= Eilene Galloway =

American space law researcher (1906–2009)

Eilene Marie Galloway (May 4, 1906 – May 2, 2009) was an American space law researcher and editor, who advised politicians during the Sputnik crisis and assisted with the founding of NASA.

==Biography==
Galloway was born Eilene Marie Slack in Kansas City, Missouri, the only child of Joseph Locke Slack, a railroad worker from a prominent family in Monroe, Louisiana,and Lottie Rose (Harris), who was born in Texas of a pioneer family . In 1915, her father left the family household to join the marines, leaving her to be raised solely by her mother. She graduated from Westport High School in 1923 (where she captained the debate team twice) and then attended Washington University in St. Louis on a scholarship from 1923 to 1925. On December 24, 1924, she married George Barnes Galloway , then an MA political science student at Washington. In 1925 she gave up her college scholarship to live in Washington DC with George, where he was completing his PhD at the Robert Brookings Graduate School in Government and Economics, which later became the Brookings Institution. After completing his degree, George then obtained a job at the bureau of municipal research in Philadelphia, Pennsylvania, and the couple moved to the nearby community of Swarthmore so that Galloway could resume her studies at Swarthmore College, where she was voted in to the college's honors program, which had recently been introduced by its president Frank Aydelotte. She graduated from Swarthmore with a degree in political science with High Honors in 1928. She was a member of Phi Beta Kappa and Kappa Alpha Theta.

After graduating from Swarthmore, Galloway taught political science there for two years. In 1931, she moved back with her husband and two sons to Washington DC, where she became an assistant to Aubrey Willis Williams, the Assistant Federal Relief Administrator during the New Deal. She oversaw adult education programs both nationwide and in her local area and compiled a guide to adult education; 175,000 copies of it were distributed by The Washington Post.

She began her work with the Congressional Research Service in the Library of Congress in September 1941, editing what later became Public Affairs Abstracts. She became National Defense Analyst, wrriting the reports Atomic Energy: Issues Before Congress in 1946 and Guided Missiles in Foreign Countries in early 1957. Later that year her work began encompassing space law during the Sputnik Crisis, when she was asked by Senator Richard Russel Jr to write a report on the impact of the Soviet Union being the first to send a satellite into orbit. Russel then introduced Galloway to Lyndon B. Johnson, who then asked Galloway to assist in the summarization of Congressional testimonies regarding Sputnik. At the behest of John W. McCormack, the Majority Leader of the House of Representatives, Galloway provided advice on the creation of the Select Committee on Astronautics and Space Exploration, which McCormack subsequently chaired. Its recommendations included the establishment of a national space agency. McCormack again asked Galloway for advice on the recommendations, and she proposed that it be an administration rather than an agency so it could have broader authority to coordinate with many other government agencies. McCormack accepted this recommendation, leading to the creation of NASA. She retired from the Library of Congress in 1975 but continued there as a consultant until 2006.

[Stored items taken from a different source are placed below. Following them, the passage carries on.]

(** * Sequence intervals of the collaborative sequence (sequenceInterval.ts)

    A shallow embedding of [SequenceIntervalClass], of the endpoint factory
    ([createPositionReferenceFromSegoff], [createPositionReference],
    [createSequenceInterval]) and of [getSerializedProperties].

    The merge-tree (segments, local references, position resolution, the
    stickiness table) is a collaborator of this code; it is kept abstract as
    the record [MergeTree], so every theorem holds for every merge-tree.
    Local reference positions are JavaScript objects compared with [===]:
    each one carries the identity [lref_uid] it was given when created, and
    [===] on references is equality of these identities. *)

From Stdlib Require Import String Ascii List ZArith NArith Bool Lia.
Import ListNotations.
Open Scope Z_scope.

(** ** Enums of the merge-tree and of the interval code *)

Inductive Side := Before | After.

Inductive SlidingPreference := BACKWARD | FORWARD.

(** The sentinel endpoints ["start"] and ["end"]. *)
Inductive Endpoint := EStart | EEnd.

(** [number | "start" | "end"]. *)
Inductive Pos := PNum (n : Z) | PEndpoint (e : Endpoint).

(** [SequencePlace]: a bare position, or [{ pos, side }]. *)
Inductive SequencePlace :=
| SPPos (p : Pos)
| SPInterior (p : Pos) (s : Side).

Inductive IntervalStickiness := NONE | START | END | FULL.
(** [__init__]: when [set_design] raises, so does the constructor and no
    instance exists.  [design] is first assigned by [set_design].  The
    counts [num_params] and [mesh_z] are naturals here; [__init__int]
    below takes them as ints. *)
Definition __init__ (params : Params) (width length : Q) (num_params : nat)
    (symmetry subpixel : bool) (mesh_z : nat) : result t :=
  let self :=
    {| layers := None;
       params := params;
       symmetry := symmetry;
       subpixel := subpixel;
       width := width;
       length := length;
       grid_x := grid_x_of params;
       grid_z := np.linspace 0 length mesh_z;
       static_vertices_left := pyzip [- width / 2; width / 2] [0; 0];
       static_vertices_right := pyzip [width / 2; - width / 2] [length; length];
       design := [] |} in
  let design := initial_design width length num_params symmetry in
  let '(self, r) := set_design self design in
  _ ← r;
  Ok self.

(** [__init__] with [num_params] and [mesh_z] as the Python ints they
    are: [np.linspace] raises for a negative count, and [[a] * k] is empty
    for a negative [k].  The statements are in the order of the source. *)
Definition __init__int (params : Params) (width length : Q) (num_params : Z)
    (symmetry subpixel : bool) (mesh_z : Z) : result t :=
  let grid_x := grid_x_of params in
  grid_z ← np.linspace_int 0 length mesh_z;
  let static_vertices_left := pyzip [- width / 2; width / 2] [0; 0] in
  z ← np.linspace_int 0 length (num_params + 2);
  let z := but_last (from_1 z) in
  let x :=
    zip_with Qplus (replicate (Z.to_nat num_params) (width / 2))
      (map (fun zk => sin (zk / length * pi) * width / 2) z) in
  let dynamic_vertices_top := pyzip x z in
  let static_vertices_right :=
    pyzip [width / 2; - width / 2] [length; length] in
  let x := replicate (Z.to_nat num_params) (- width / 2) in
  z ← np.linspace_int 0 length (num_params + 2);
  let z := reverse (but_last (from_1 z)) in
  let dynamic_vertices_bottom := pyzip x z in
  let design :=
    if symmetry then dynamic_vertices_top
    else dynamic_vertices_top ++ dynamic_vertices_bottom in
  let design := flatten_pairs design in
  let self :=
    {| layers := None;
       params := params;
       symmetry := symmetry;
       subpixel := subpixel;
       width := width;
       length := length;
       grid_x := grid_x;
       grid_z := grid_z;
       static_vertices_left := static_vertices_left;
       static_vertices_right := static_vertices_right;
       design := [] |} in
  let '(self, r) := set_design self design in
  _ ← r;
  Ok self.

(** The instances a program can hold: built by [__init__] from the given
    arguments, then given any number of designs by [set_design]. *)
Inductive built (params0 : Params) (width0 length0 : Q)
    (symmetry0 subpixel0 : bool) (mesh_z : nat) : t -> Prop :=
  | built_init (num_params : nat) (self : t) :
      __init__ params0 width0 length0 num_params symmetry0 subpixel0 mesh_z
        = Ok self ->
      built params0 width0 length0 symmetry0 subpixel0 mesh_z self
  | built_set_design (self : t) (design' : list Q) :
      built params0 width0 length0 symmetry0 subpixel0 mesh_z self ->
      built params0 width0 length0 symmetry0 subpixel0 mesh_z
        (fst (set_design self design')).

(** The cells of a grid: [zip(g[:-1], g[1:])]. *)
Definition cells (g : list Q) : list (Q * Q) :=
  pyzip (but_last g) (from_1 g).

(** An array of [k] rows of [m] entries. *)
Definition has_shape (k m : nat) (n : list (list (option Q))) : Prop :=
  List.length n = k /\ Forall (fun row => List.length row = m) n.

(** Entry [[j, i]] of a returned array is the number [v]. *)
Definition entry_is (r : result (list (list (option Q)))) (j i : nat) (v : Q)
  : Prop :=
  match r with
  | Ok n =>
      match n !! j with
      | Some row =>
          match row !! i with
          | Some (Some q) => q == v
          | _ => False
          end
      | None => False
      end
  | Raise _ => False
  end.

(** The covered part of a cell, as a fraction of the cell. *)
Definition overlap (polygon : geometry) (xl xu zl zu : Q) : Q :=
  if intersects (pixel xl xu zl zu) polygon
  then intersection_area (pixel xl xu zl zu) polygon
  else 0.
Definition fraction (polygon : geometry) (xl xu zl zu : Q) : Q :=
  overlap polygon xl xu zl zu / ((xu - xl) * (zu - zl)).

(** The entry [effective_index] computes for a cell when both material
    indices are set. *)
Definition index_value (subpixel : bool) (core clad : Q) (polygon : geometry)
    (xp zp : Q * Q) : option Q :=
  let a := overlap polygon (fst xp) (snd xp) (fst zp) (snd zp) in
  let total_area := (snd xp - fst xp) * (snd zp - fst zp) in
  if subpixel then Some (a / total_area * core + (1 - a / total_area) * clad)
  else if negb (Qeq_bool a 0) then Some core
  else Some clad.

(** Follows the spec's words, to be compared with [effective_index]: the
    index of a cell from the covered fraction of the cell. *)
Definition spec_index (subpixel : bool) (core clad : Q) (fraction : Q) : Q :=
  if subpixel then fraction * core + (1 - fraction) * clad
  else if Qle_bool fraction 0 then clad
  else core.

(** A cell straddles the boundary of a shape when the shape covers a part
    of it and not all of it. *)
Definition straddles (polygon : geometry) (xl xu zl zu : Q) : Prop :=
  intersects (pixel xl xu zl zu) polygon = true /\
  0 < intersection_area (pixel xl xu zl zu) polygon /\
  intersection_area (pixel xl xu zl zu) polygon < (xu - xl) * (zu - zl).

End Class.

Arguments t {_}.
End DynamicRect2D.

(** ** Stand-ins for running the model

    A geometry engine that takes every shape for its bounding box, and a
    polynomial in place of the sine.  They serve to evaluate the model on
    concrete inputs; the theorems hold for every engine. *)

Definition qmin (a b : Q) : Q := if Qle_bool a b then a else b.
Definition qmax (a b : Q) : Q := if Qle_bool a b then b else a.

Galloway worked for several decades on the United Nations Committee on the Peaceful Uses of Outer Space and was a founding member of the International Institute of Space Law (IISL). She served on NASA advisory committees and published numerous articles.

Her husband George became an expert in the workings of congress and a colleague at the Congressional Research Service; their marriage lasted until his death in 1967. They had two sons, David Barnes Galloway, a journalist for the Orange County edition of The Los Angeles Times who died in 1993, and Jonathan Fuller Galloway, a retired professor of political science at Lake Forest College.

Eilene Galloway died of breast cancer in her Washington, D.C. home on May 2, 2009, aged 102.

== Recognition ==
In 1984 Galloway was the recipient of the NASA Public Service Award and Gold Medal and in 1987 she became the first person to receive a Lifetime Achievement Award from Women in Aerospace. She became a fellow of the American Astronautical Society in 1996, received the National Aeronautic Association's Katharine Wright Award in 2003, and in 2006 was the first woman elected an Honorary Fellow of the American Institute of Aeronautics and Astronautics. She received honorary doctorates from Swarthmore College in 1992 and Lake Forest College in 1990. Described by friends and colleagues as the "Grand dame of space", in 2006, for her hundredth birthday, the US Congress paid tribute to her, with Bart Gordon, chairman of the House Committee on Science and Technology, describing her as an influential force in the development and analysis of domestic and international space law and policy". The annual international Galloway Symposium on Critical Issues in Space Law is named in her honour. Her papers are at the National Air and Space Museum.